В скрещении всех этих лучей – наблюдений, воспоминаний, смутных восприятий – возникает пьеса "Святая Иоанна скотобоен". Героиню зовут Иоанна Дарк. Уже в самом имени многозначный смысл. Напоминание о простодушной крестьянской девушке, национальной героине Франции, которая стала военачальником и спасла государство, но затем попала в плен к врагам, была осуждена, сожжена как еретичка и много лет спустя объявлена святой. И напоминание о героине поэтической трагедии Шиллера, который объясняет гибель Иоанны д'Арк тем, что она полюбила вражеского воина. Но к тому же "дарк" по-английски значит "темный". И темна не только одежда, но и сознание героини.
Иоанна Дарк в драме Брехта – лейтенант "Армии спасения", армии "черных капоров" в Чикаго, честная добрая девушка, самоотверженно человеколюбивая, разумная, но простодушная, доверчивая, порывистая. Ей противостоит хитрый и чувствительный миллионер Пирпонт Маулер (самого богатого в ту пору американского банкира зовут Пирпонт Морган) – владелец акций чикагских скотобоен. Маулер ведет на бирже дерзкую спекулятивную игру, но время от времени пускается в рефлексии, кается, осуждает грязь и греховность своих дел и своего окружения. Он боится восстания рабочих и симпатизирует бескорыстной доброте Иоанны. Поэтому он помогает "черным капорам" и ради Иоанны и ради того, чтобы они удерживали рабочих от борьбы и прославили его благодеяния.
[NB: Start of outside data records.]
(** The row after key 10 is 20, stored last. *)
Lemma db_query_spec_witness :
  (exists r, is_least (fun j => kv_has s4 (100, 5, 6) j /\ 10 < j) r) /\
  (db_upperbound_i64 100 5 6 10 s4).1 = 2.
Proof.
  split; [|by vm_compute].
  destruct (db_query_spec 100 5 6 10 s4 wf4 (small_keyval_cache _ small4)) as (_ & _ & (it & s' & r & _ & Hr & _) & _).
  exact (ex_intro _ r Hr).
Defined.

Lemma at0 : kv_at s4 0 (100, 5, 6) 10.
Proof.
  exists 0, (mk_kv 0 10 100 [1; 2; 3]), (mk_tid 100 5 6 100 4). by vm_compute.
Qed.

Lemma db_walk_spec_witness :
  exists it r s', db_next_i64 0 s4 = Ok (it, r, s') /\ kv_located s' it (100, 5, 6) r.
Proof.
  destruct (db_walk_spec 0 (100, 5, 6) s4 wf4 (small_keyval_cache _ small4)) as [Hrow _].
  destruct (Hrow 10 at0) as [(it & r & s' & Hn & _ & _ & Hl) _]. exists it, r, s'. exact (conj Hn Hl).
Defined.

Lemma secondary_order_spec_witness :
  exists r, ix_first idx64 ix_secondary_sub s4 (100, 5, 6)
    (fun w => secondary_less (ix_secondary_key w) (key64 3) = false) r.
Proof.
  destruct (secondary_order_spec idx64 100 5 6 (key64 3) s4 wf4 (small_itr_cache _ small4 idx64))
    as (_ & (it & r & s' & _ & Hf & _) & _).
  exact (ex_intro _ r Hf).
Defined.

Lemma db_store_get_witness : db_get_i64 1 0 s2 = Ok (1, []) /\ (db_find_i64 100 5 6 30 s2).1 = 1.
Proof.
  apply (db_store_get info 100 5 6 200 30 [4] 0 s1 1 s2);
    [apply wf1|apply small1|apply small2|by vm_compute|lia|by vm_compute].
Defined.

Lemma db_store_returns_witness : exists it s', db_store_i64 info 100 5 6 200 30 [4] s1 = Ok (it, s').
Proof.
  apply (db_store_returns info 100 5 6 200 30 [4] s1);
    [apply wf1|apply small1|apply ram_room_check; [lia|by vm_compute]|by vm_compute|].
  split_and!; [done|done|by vm_compute|].
  intros (row & t & tv & o & v & _ & _ & Hv & _ & Hid & _).
  assert (obj_view (key_values s1) = {[0 := mk_kv 0 10 100 [1; 2; 3]]}) as E by by vm_compute.
  unfold kv_of in Hv. rewrite E in Hv. apply lookup_singleton_Some in Hv as [_ <-]. by cbn in Hid.
Defined.

(** The table of row 0 is gone with its only row; its end iterator is not. *)
Definition t1 : state := run s1 (op_end 100 5 6).
Definition t2 : state := run t1 (op_remove 0).

(** A contract can walk back from the end of a table that was removed with its
    last row: [db_previous_i64] then reads the table object through the pointer kept
    in the iterator cache, which no longer refers to a live object. *)
Theorem previous_of_removed_table :
  table_reachable s0 t2 /\ op_fits (op_previous (-2)) /\
  run_op info (op_previous (-2)) t2 = Throw undefined_behavior.
Proof.
  split_and!; [|by vm_compute|by vm_compute].
  apply (table_run s0 info (op_remove 0) t1); [|by apply table_state_small_check|by vm_compute|by vm_compute].
  apply (table_run s0 info (op_end 100 5 6) s1); [|apply small1|by vm_compute|by vm_compute].
  apply (table_run s0 info (op_store 5 6 100 10 [1; 2; 3]) s0); [apply table_start|apply small0|by vm_compute|by vm_compute].
Qed.
End ContractTableExample.
(* ===== verification/TableCalls.v ===== *)
(** * Database intrinsics with their replies

    The intrinsics of [apply_context] on contract tables as calls that answer, and the
    RAM deltas of an action as the trace reports them. *)

From S2P Require Import Prelude Exceptions Types ObjectIndex IteratorCache.
From S2P Require Import ContractTables SecondaryIndex ContractTableProps ContractTableTheorems.

Section calls.
Context `{SoftFloat} {TT KT IT : Type}.
Context `{!ObjectIndex table_id_object TT tid_conflict}.
Context `{!ObjectIndex key_value_object KT kv_conflict}.
Context `{!ObjectIndex index_object IT ix_conflict}.
Notation state := (@table_state TT KT IT).

(** ** Intrinsics with their replies *)

Inductive table_reply : Type :=
| reply_done
| reply_iterator (it : Z)
| reply_walk (it : Z) (primary : option Z)
| reply_row (size : Z) (buffer : list Z)
| reply_index_row (it : Z) (row : option index_object)
| reply_secondary (it : Z) (secondary : option secondary_key)
| reply_object (primary : Z) (secondary : secondary_key).

Definition silent (m : res state) : res (table_reply * state) := s ← m; Ok (reply_done, s).

Definition call_index (k : index_kind) (c : context_info) (o : index_op) (s : state)
  : res (table_reply * state) :=
  match o with
  | op_idx_store scope table payer id value =>
    '(it, s) ← ix_store k c scope table payer id value s; Ok (reply_iterator it, s)
  | op_idx_update it payer value => silent (ix_update k c it payer value s)
  | op_idx_remove it => silent (ix_remove k c it s)
  | op_idx_get it => '(p, v) ← ix_get k it s; Ok (reply_object p v, s)
  | op_find_secondary code scope table value =>
    let '(it, p, s) := find_secondary k code scope table value s in Ok (reply_walk it p, s)
  | op_lowerbound_secondary code scope table value =>
    let '(it, v, s) := lowerbound_secondary k code scope table value s in Ok (reply_index_row it v, s)
  | op_upperbound_secondary code scope table value =>
    let '(it, v, s) := upperbound_secondary k code scope table value s in Ok (reply_index_row it v, s)
  | op_end_secondary code scope table =>
    let '(it, s) := end_secondary k code scope table s in Ok (reply_iterator it, s)
  | op_next_secondary it => '(it, p, s) ← next_secondary k it s; Ok (reply_walk it p, s)
  | op_previous_secondary it => '(it, p, s) ← previous_secondary k it s; Ok (reply_walk it p, s)
  | op_find_primary code scope table primary =>
    let '(it, v, s) := find_primary k code scope table primary s in Ok (reply_secondary it v, s)
  | op_lowerbound_primary code scope table primary =>
    let '(it, s) := lowerbound_primary k code scope table primary s in Ok (reply_iterator it, s)
  | op_upperbound_primary code scope table primary =>
    let '(it, s) := upperbound_primary k code scope table primary s in Ok (reply_iterator it, s)
  | op_next_primary it => '(it, p, s) ← next_primary k it s; Ok (reply_walk it p, s)
  | op_previous_primary it => '(it, p, s) ← previous_primary k it s; Ok (reply_walk it p, s)
  end.

Definition call_op (c : context_info) (o : table_op) (s : state) : res (table_reply * state) :=
  match o with
  | op_store scope table payer id buffer =>
    '(it, s) ← db_store_i64_receiver c scope table payer id buffer s; Ok (reply_iterator it, s)
  | op_update it payer buffer => silent (db_update_i64 c it payer buffer s)
  | op_remove it => silent (db_remove_i64 c it s)
  | op_get it n => '(sz, b) ← db_get_i64 it n s; Ok (reply_row sz b, s)
  | op_next it => '(it, p, s) ← db_next_i64 it s; Ok (reply_walk it p, s)
  | op_previous it => '(it, p, s) ← db_previous_i64 it s; Ok (reply_walk it p, s)
  | op_find code scope table id =>
    let '(it, s) := db_find_i64 code scope table id s in Ok (reply_iterator it, s)
  | op_lowerbound code scope table id =>
    let '(it, s) := db_lowerbound_i64 code scope table id s in Ok (reply_iterator it, s)
  | op_upperbound code scope table id =>
    let '(it, s) := db_upperbound_i64 code scope table id s in Ok (reply_iterator it, s)
  | op_end code scope table =>
    let '(it, s) := db_end_i64 code scope table s in Ok (reply_iterator it, s)
  | op_index k o => call_index k c o s
  end.

Lemma call_op_run c o s r s' : call_op c o s = Ok (r, s') -> run_op c o s = Ok s'.
Proof.
  destruct o as [| | | | | | | | | |k []]; cbn; unfold silent;
    repeat match goal with
    | |- context [let '(_, _) := ?m in _] => destruct m as [? ?]
    | |- (?m ≫= _) = Ok _ -> _ => destruct m as [?|] eqn:?; cbn; [|done]
    end; by intros [= _ <-].
Qed.

(** [account_delta::operator<] *)
Definition delta_le (a b : Z * Z) : Prop := a.1 <= b.1.
#[global] Instance delta_le_dec : RelDecision delta_le.
Proof. intros a b. apply Z.le_dec. Defined.

(** [_account_ram_deltas], a [flat_set] ordered by account. *)
Definition ram_delta_list (s : state) : list (Z * Z) :=
  merge_sort delta_le (map_to_list (_account_ram_deltas s)).
End calls.
(* ===== verification/NativeCode.v ===== *)
(** * Contract code shared between accounts ([setcode] in [sysio_contract.cpp])

    The rows of the code table are shared: their reference counts are the numbers
    of accounts that run them, no account runs code that is missing and no code
    stays without an account, whatever [setcode] does. *)

From S2P Require Import Prelude Exceptions Types Chainbase ObjectIndex Authority AuthorizationManager.
From S2P Require Import IteratorCache ContractTables ContractTableProps ActionExecution NativeActions.

Notation code_key := (digest * Z * Z)%type.

Definition key_of (m : account_metadata_object) : code_key := (code_hash m, vm_type m, vm_version m).

(** 1 when the account runs the code [k]. *)
Definition uses (k : code_key) (m : account_metadata_object) : Z :=
  if bool_decide (code_hash m <> digest_zero /\ key_of m = k) then 1 else 0.
Definition users (k : code_key) (ms : gmap Z account_metadata_object) : Z := row_sum (uses k) ms.

Definition one_at (k k' : code_key) : Z := if bool_decide (k = k') then 1 else 0.

(** The code table counts [n]: rows carry positive counts, missing rows count 0. *)
Definition counted (n : code_key -> Z) (cs : gmap code_key code_object) : Prop :=
  forall k, match cs !! k with
            | Some o => code_ref_count o = n k /\ 0 < n k
            | None => n k = 0
            end.

(** The rows are filed under the hash of their code. *)
Definition hashed (sha256 : list Z -> digest) (cs : gmap code_key code_object) : Prop :=
  forall k o, cs !! k = Some o -> k.1.1 = sha256 (code o) /\ zlength (code o) < 2 ^ 32.

Definition codes_wf (sha256 : list Z -> digest) (ms : gmap Z account_metadata_object)
    (cs : gmap code_key code_object) : Prop :=
  counted (fun k => users k ms) cs /\ hashed sha256 cs.

(** What an account is billed for its code. *)
Definition code_bill (cs : gmap code_key code_object) (m : account_metadata_object) : Z :=
  if bool_decide (code_hash m = digest_zero) then 0
  else default 0 ((fun o => zlength (code o) * setcode_ram_bytes_multiplier) <$> cs !! key_of m).

Lemma uses_nonneg k m : 0 <= uses k m <= 1.
Proof. unfold uses. case_bool_decide; lia. Qed.
(* ===== verification/NativeAccounts.v ===== *)
(** * Accounts and permissions under the native actions

    The invariant that ties the account, metadata, permission, link and resource
    tables together, and its preservation by the native actions: every account has
    its [owner] and [active] permissions and its resource rows, every permission
    and link belongs to an account. *)

From S2P Require Import Prelude Exceptions Types Chainbase ObjectIndex Name Authority AuthorizationManager.
From S2P Require Import ResourceLimits IteratorCache ContractTables ContractTableProps ActionExecution.
From S2P Require Import NativeActions NativeCode.

(** ** Sizes of authorities *)

Definition entries (auth : authority) : Z :=
  zlength (keys auth) + zlength (accounts auth) + zlength (waits auth).

Lemma u64_le z : 0 <= z -> 0 <= u64 z <= z.
Proof. intros Hz. unfold u64. pose proof (Z.mod_le z (2 ^ 64) Hz). pose proof (Z.mod_pos_bound z (2 ^ 64)). lia. Qed.

Lemma keys_size_bound pack (l : list key_weight) acc :
  (forall k, 0 <= pack k < 2 ^ 32) -> 0 <= acc ->
  0 <= fold_left (fun sz k => u64 (u64 (sz + billable_size_v 8) + pack (kw_key k))) l acc
    <= acc + zlength l * (2 ^ 32 + 16).
Proof.
  intros Hp. revert acc. induction l as [|k l IH]; intros acc Hacc; cbn [fold_left length]; [lia|].
  change (billable_size_v 8) with 16. specialize (Hp (kw_key k)).
  pose proof (u64_le (acc + 16)). pose proof (u64_le (u64 (acc + 16) + pack (kw_key k))).
  specialize (IH (u64 (u64 (acc + 16) + pack (kw_key k)))). rewrite Nat2Z.inj_succ.
  change (billable_size_v 8) with 16 in IH. lia.
Qed.

Lemma billable_size_bound pack auth :
  (forall k, 0 <= pack k < 2 ^ 32) -> entries auth <= 2 ^ 16 ->
  0 <= get_billable_size pack auth < 2 ^ 50.
Proof.
  intros Hp He. unfold get_billable_size, entries in *.
  pose proof (keys_size_bound pack (keys auth) 0 Hp) as Hk. change (billable_size_v 24) with 32.
  change (billable_size_v 16) with 16.
  pose proof (u64_le (zlength (accounts auth) * 32)). pose proof (u64_le (zlength (waits auth) * 16)).
  set (x := u64 (_ * 32)) in *. set (y := u64 (_ * 16)) in *. set (z := fold_left _ _ _) in *.
  pose proof (u64_le (x + y + z)). nia.
Qed.

Lemma validate_entries auth : entries auth < 2 ^ 64 -> validate auth = true -> entries auth <= 2 ^ 16.
Proof.
  unfold entries, validate. intros He. rewrite u64_small by lia. destruct (2 ^ 16 <? _) eqn:E; [done|].
  bool_to_Z. lia.
Qed.

(** ** What the actions rely on *)

(** Unpacked vectors have lengths, and names 64 bits; packed keys are short; the
    hash of a contract is never the all-zero hash, which stands for no contract. *)
Record native_laws (env : native_env) : Prop := {
  nl_pack k : 0 <= ne_pack_size env k < 2 ^ 32;
  nl_sha b : ne_sha256 env b <> digest_zero;
  nl_newaccount d n : as_newaccount (ne_codec env) d = Ok n ->
    0 <= na_name n < 2 ^ 64 /\ entries (na_owner n) < 2 ^ 64 /\ entries (na_active n) < 2 ^ 64;
  nl_setcode d a : as_setcode (ne_codec env) d = Ok a -> zlength (sc_code a) < 2 ^ 32;
  nl_setabi d a : as_setabi (ne_codec env) d = Ok a -> zlength (sa_abi a) < 2 ^ 32;
  nl_updateauth d u : as_updateauth (nc_codec (ne_codec env)) d = Ok u -> entries (ua_auth u) < 2 ^ 64 }.

Section accounts.
Context `{SoftFloat} {TT KT IT TP TU TL TG TA TM TC LT UT : Type}.
Context `{!ObjectIndex table_id_object TT tid_conflict}.
Context `{!ObjectIndex key_value_object KT kv_conflict}.
Context `{!ObjectIndex index_object IT ix_conflict}.
Context `{!ChainIndex Z permission_object TP} `{!ChainIndex Z Z TU}
  `{!ChainIndex (Z * Z * Z) Z TL} `{!ChainIndex digest generated_transaction TG}.
Context `{!ChainIndex Z account_object TA} `{!ChainIndex Z account_metadata_object TM}
  `{!ChainIndex (digest * Z * Z) code_object TC}.
Context `{!ChainIndex (bool * Z) resource_limits_object LT} `{!ChainIndex Z resource_usage_object UT}.
Local Notation nstate := (@native_state TT KT IT TP TU TL TG TA TM TC LT UT).
Implicit Types s : nstate.
Local Notation accs s := (idx_view (ns_accounts s)).
Local Notation metas s := (idx_view (ns_metadata s)).
Local Notation codes s := (idx_view (ns_codes s)).
Local Notation perms d := (idx_view (permissions d)).

Definition has_perm (P : gmap Z permission_object) (i owner name parent : Z) : Prop :=
  exists p, P !! i = Some p /\ po_owner p = owner /\ po_name p = name /\ po_parent p = parent.

(** [owner] at the root and [active] below it. *)
Definition has_basic_perms (P : gmap Z permission_object) (a : Z) : Prop :=
  exists i j, i <> 0 /\ has_perm P i a owner_name 0 /\ has_perm P j a active_name i.

(** The accounts in [ex] are under construction. *)
Record accounts_wf (pack : public_key -> Z) (ex : Z -> Prop) s : Prop := {
  nw_auth : auth_wf (ns_auth s);
  nw_names a : is_Some (accs s !! a) -> 0 < a < 2 ^ 64;
  nw_metadata a : is_Some (accs s !! a) <-> is_Some (metas s !! a);
  nw_holder i p : perms (ns_auth s) !! i = Some p -> i <> 0 -> is_Some (accs s !! po_owner p);
  nw_basic a : is_Some (accs s !! a) -> ~ ex a -> has_basic_perms (perms (ns_auth s)) a;
  nw_root i p : perms (ns_auth s) !! i = Some p -> i <> 0 -> po_parent p = 0 -> po_name p = owner_name;
  nw_limits a : is_Some (accs s !! a) -> ~ ex a ->
    is_Some (idx_view (limits_idx (ns_rl s)) !! (false, a)) /\ is_Some (idx_view (usage_idx (ns_rl s)) !! a);
  nw_links a c t r : idx_view (links (ns_auth s)) !! (a, c, t) = Some r ->
    is_Some (accs s !! a) /\ is_Some (accs s !! c);
  nw_permission_size i p : perms (ns_auth s) !! i = Some p -> 0 <= get_billable_size pack (po_auth p) < 2 ^ 50;
  nw_abi_size a o : accs s !! a = Some o -> zlength (abi o) < 2 ^ 32;
  nw_packed_size i g : idx_view (generated (ns_auth s)) !! i = Some g -> 0 <= gt_packed_size g < 2 ^ 32 }.

(** No account is under construction between actions. *)
Definition none : Z -> Prop := fun _ => False.

Lemma few_accounts pack ex s : accounts_wf pack ex s -> Z.of_nat (size (metas s)) < 2 ^ 64.
Proof.
  intros W. assert (size (metas s) <= length (seqZ 1 (2 ^ 64 - 1)))%nat as Hle.
  { rewrite <- size_dom. rewrite <- (size_list_to_set (C := gset Z) (seqZ 1 (2 ^ 64 - 1))) by apply NoDup_seqZ.
    apply subseteq_size. intros a Ha%elem_of_dom. apply elem_of_list_to_set, elem_of_seqZ.
    apply (nw_metadata _ _ _ W), (nw_names _ _ _ W) in Ha. lia. }
  rewrite length_seqZ in Hle. lia.
Qed.
(** ** Changes of the permission table *)

Lemma create_permission_Ok env (d d' : auth_db TP TU TL TG) account name parent auth t p :
  create_permission env d account name parent auth t = Ok (d', p) ->
  po_owner p = account /\ po_name p = name /\ po_parent p = parent /\ po_auth p = auth /\
  links d' = links d /\ generated d' = generated d.
Proof.
  unfold create_permission. intros (_ & _ & Hr)%bind_Ok. apply bind_Ok in Hr as (u & _ & Hr).
  apply bind_Ok in Hr as (_ & _ & Hr). by apply bind_Ok in Hr as (x & _ & [= <- <-]).
Qed.

Lemma modify_permission_same env (d d' : auth_db TP TU TL TG) p auth :
  modify_permission env d p auth = Ok d' -> links d' = links d /\ generated d' = generated d.
Proof. unfold modify_permission. intros (_ & _ & (t & _ & [= <-])%bind_Ok)%bind_Ok. done. Qed.

Lemma remove_permission_same (d d' : auth_db TP TU TL TG) p :
  remove_permission d p = Ok d' -> links d' = links d /\ generated d' = generated d.
Proof. unfold remove_permission. intros (_ & _ & (u & _ & [= <-])%bind_Ok)%bind_Ok. done. Qed.

Lemma has_perm_mono (P Q : gmap Z permission_object) i a n par :
  (forall p, P !! i = Some p -> po_owner p = a -> po_name p = n -> po_parent p = par ->
     exists q, Q !! i = Some q /\ po_owner q = po_owner p /\ po_name q = po_name p /\ po_parent q = po_parent p) ->
  has_perm P i a n par -> has_perm Q i a n par.
Proof.
  intros Hk (p & Hp & <- & <- & <-). destruct (Hk p Hp) as (q & Hq & E1 & E2 & E3); [done..|].
  exists q. by rewrite E1, E2, E3.
Qed.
Иоанна Дарк вначале убежденная проповедница классового мира и божьего правосудия. В стихах и в прозе доказывает она необходимость смирения, христианской кротости. "Разве насилие способно породить что-либо, кроме разрушения?" Однако затем она убеждается в преступной бесчеловечности того мира, который старается защищать, и становится союзницей рабочих, хотя при этом верит, что может влиять на Маулера, который лучше других биржевиков. Иоанна хочет помочь рабочим, готовящим забастовку. Но, поверив Маулеру, она не выполняет поручения забастовочного комитета. Забастовка сорвана. Рабочих расстреливают. Иоанна слишком поздно сознает свою ошибку и вину. Слишком поздно, и поэтому, когда она умирает, ее враги объявляют ее "святой скотобоен". Мясники и скотоводы вместе с хором "Армии спасения" заглушают протесты умирающей Иоанны. Она тщетно пытается высказать новооткрытую правду:
Поможет лишь насилие там, где царит насилие,
И помогут лишь люди там, где живут люди.
В апофеозе сливаются крики газетчиков, галдеж биржи, голоса радиорепродукторов, сообщающих экономические новости, псалмы, дружно распеваемые мясниками, скотоводами и "черными капорами" над телом Иоанны; сольные арии Маулера и хоралы пародируют эпилог "Фауста".
Две души у человека
Сплетены всегда в борьбе!
Выбирать одну не думай:
Обе надобны тебе.
Будь же сам с собою воин!
Ты на две души раздвоен!
Береги низкую,
Береги высокую,
Береги кроткую,
Береги жестокую!
Береги обе!
Ни один театр не хочет ставить эту пьесу. Для буржуа и эстетов она слишком революционна, для левых режиссеров недостаточно идеологически цельна.